The acquisition of Serono,what with writedowns and integration charges resulted in the German drugmaker posting net income of 36.2 million euros, down 74.9%, but operating profit beat analysts’ expectations climbing 55.7% to 291.5 million euros, thanks to a strong performance of the Darmstadt-based firm’s liquid crystals operations and pharmaceuticals.

Total revenues leapt 60.6% to 1.74 billion euros and the pharmaceuticals business accounted for more than 70% of total revenues. Its Merck Serono unit saw revenues almost double to 1.09 billion euros from 476 million euros in the third quarter last year, driven by the multiple sclerosis treatment Rebif (interferon beta-1a) which rose 4.1% to 306 million euros. Sales of the cancer drug Erbitux jumped 36% to 118 million euros, though this figure was a little shy of most analysts’ estimates.

The company also noted that it has completed a portfolio review, the goal of which, according to Elmar Schnee, the board member with responsibility for pharmaceuticals, was to “create as much value as possible from our current compounds by better managing risk across the portfolio and directing resources to our most promising projects”. As such, Merck Serono will focus its R&D activities on oncology, neurodegenerative diseases, autoimmune and inflammatory diseases, fertility and “certain areas within endocrinology”.

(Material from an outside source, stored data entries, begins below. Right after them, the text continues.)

Lemma value_bytes l n c ctx : Forall col_encodes l → approximate_size (row_datums (pairs l)) false = Ret n → c ∈ l →
  encode_causet_locale [cval c] ctx = Ret (Ok (cvb c), ctx).
Proof.
  intros Hl Hn Hc. destruct (approximate_elem _ _ _ (cval c) Hn) as [k Hk].
  { unfold row_datums, pairs. rewrite map_map. apply list_elem_of_In, List.in_concat.
    exists [I64 (cid c); cval c]. split; [|by right; left].
    apply in_map_iff. exists c. split; [done|]. by apply list_elem_of_In. }
  apply list_elem_of_lookup in Hc as [i Hi]. destruct (Forall_lookup_1 _ _ _ _ Hl Hi) as (_ & _ & Ev & _).
  unfold encode_causet_locale, encode, encode_to, write_datum. rewrite Hk. bindr. cbn [write_loop].
  rewrite (enc_write _ _ _ _ Ev). done.
Qed.

Lemma pairs_ids l : (pairs l).*1 = map cid l.
Proof. unfold pairs. induction l as [|c l IH]; cbn; [done|]. by f_equal. Qed.

Lemma pairs_elem l id v : (id, v) ∈ pairs l → ∃ c, c ∈ l ∧ cid c = id ∧ cval c = v.
Proof. intros (c & [= -> ->] & Hc)%list_elem_of_fmap. eauto. Qed.

(** Cutting an encoded row gives, for every wanted column the row has, the bytes
    its value is encoded to, and nothing for any other column. *)
Theorem cut_row_exact cols row n ctx : NoDup row.*1 → Forall is_i64 row.*1 → Forall codable row.*2 →
  approximate_size (row_datums row) false = Ret n → ∃ bs d,
  encode (row_datums row) false ctx = Ret (Ok bs, ctx)
  ∧ cut_row_einstein_db bs cols = okR d ∧ dict_locale d = bs
  ∧ (∀ id v, (id, v) ∈ row → id ∈ cols → ∃ vb,
       encode_causet_locale [v] ctx = Ret (Ok vb, ctx) ∧ dict_get d id = Ret (Some vb))
  ∧ (∀ id, id ∉ row.*1 ∨ id ∉ cols → dict_get d id = Ret None).
Proof.
  intros Hnd Hi Hv Hn. destruct (row_columns row Hi Hv) as (l & -> & Hl). rewrite pairs_ids in *.
  destruct (cut_row_spec cols l Hl Hnd) as (d & E & Ed & Hin & Hout).
  exists (row_bytes l), d. split_and!; [by eapply encode_row_bytes|done|done| |done].
  intros id v (c & Hc & <- & <-)%pairs_elem Hcol. exists (cvb c). split; [by eapply value_bytes|by apply Hin].
Qed.

(** ** Decoding the row *)

Lemma unflatten_plain v ci : plain_type (col_tp ci) = true → unflatten v ci = mret v.
Proof. intros H. unfold unflatten. by destruct v, (col_tp ci). Qed.

(** Decoding by way of the cut row: the bytes kept for each wanted column, in the order of the
    row, are decoded one after the other in one context, and the first failure is the answer. *)
Fixpoint decode_columns (d : RowColsDict) (infos : gmap Z ColumnInfo) (ids : list Z)
    (event : gmap Z DatumType) : evalM (gmap Z DatumType) :=
  match ids with
  | [] => mret event
  | id :: ids =>
      match infos !! id with
      | None => decode_columns d infos ids event
      | Some ci =>
          data ← lift_out (dict_get d id);
          match data with
          | None => decode_columns d infos ids event
          | Some vb => v ← decode_col_causet_locale vb ci; decode_columns d infos ids (<[id := v]> event)
          end
      end
  end.

Definition back_pairs (l : list column) : list DatumType := concat (map (λ c, [I64 (cid c); cback c]) l).

(** The bytes of a value alone are decoded to what is read back, made a value of the column. *)
Lemma decode_col_spec c ci ctx : col_encodes c →
  decode_col_causet_locale (cvb c) ci ctx = unflatten (cback c) ci ctx.
Proof.
  intros (_ & _ & Ev & _). unfold decode_col_causet_locale, mbind, evalM_bind. cbn [lift_out].
  pose proof (enc_read _ _ _ _ Ev []) as Hr. rewrite app_nil_r in Hr. by rewrite Hr.
Qed.

Lemma decode_pairs_cut d infos l : Forall col_encodes l →
  (∀ c, c ∈ l → cid c ∈ dom infos → dict_get d (cid c) = Ret (Some (cvb c))) → ∀ event ctx,
  decode_pairs infos (back_pairs l) event ctx = decode_columns d infos (map cid l) event ctx.
Proof.
  induction 1 as [|c l Hc _ IH]; intros Hd event ctx; [done|].
  unfold back_pairs in *. cbn [map concat app decode_pairs decode_columns].
  assert (∀ c', c' ∈ l → cid c' ∈ dom infos → dict_get d (cid c') = Ret (Some (cvb c'))) as Hd'
    by (intros c' Hc'; apply Hd; by right).
  specialize (IH Hd'). unfold mbind, evalM_bind. cbn [datum_i64 lift_out].
  destruct (infos !! cid c) as [ci|] eqn:Eci; cbn; rewrite ?Eci; [|apply IH].
  rewrite (Hd c ltac:(by left) ltac:(by eapply elem_of_dom_2)). cbn. rewrite decode_col_spec by done.
  destruct (unflatten (cback c) ci ctx) as [ [ [v|e] ctx'] |]; [apply IH|done..].
Qed.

However, for the company which was driven for many years by Glucophage (metformin), Merck added that it is “considering not investing further into diabetes R&D but is investigating partnerships” for its existing projects in that field. In total, six projects were added to the clinical pipeline and 11 were de-prioritized or stopped, so Merck now has 41 projects in the clinic between Phases I and III or submitted for regulatory approval. These are led by two Erbitux studies – a Phase III trial for gastric cancer and a

Phase II study for breast cancer, while atacicept for lupus is in Phase II/III.

Merck concluded by saying that it continues to expect an increase of more than 20% for its full-year operating profits, while proceeds from the 4.9 billion euro sale of its generics business to Mylan will be booked in the fourth quarter.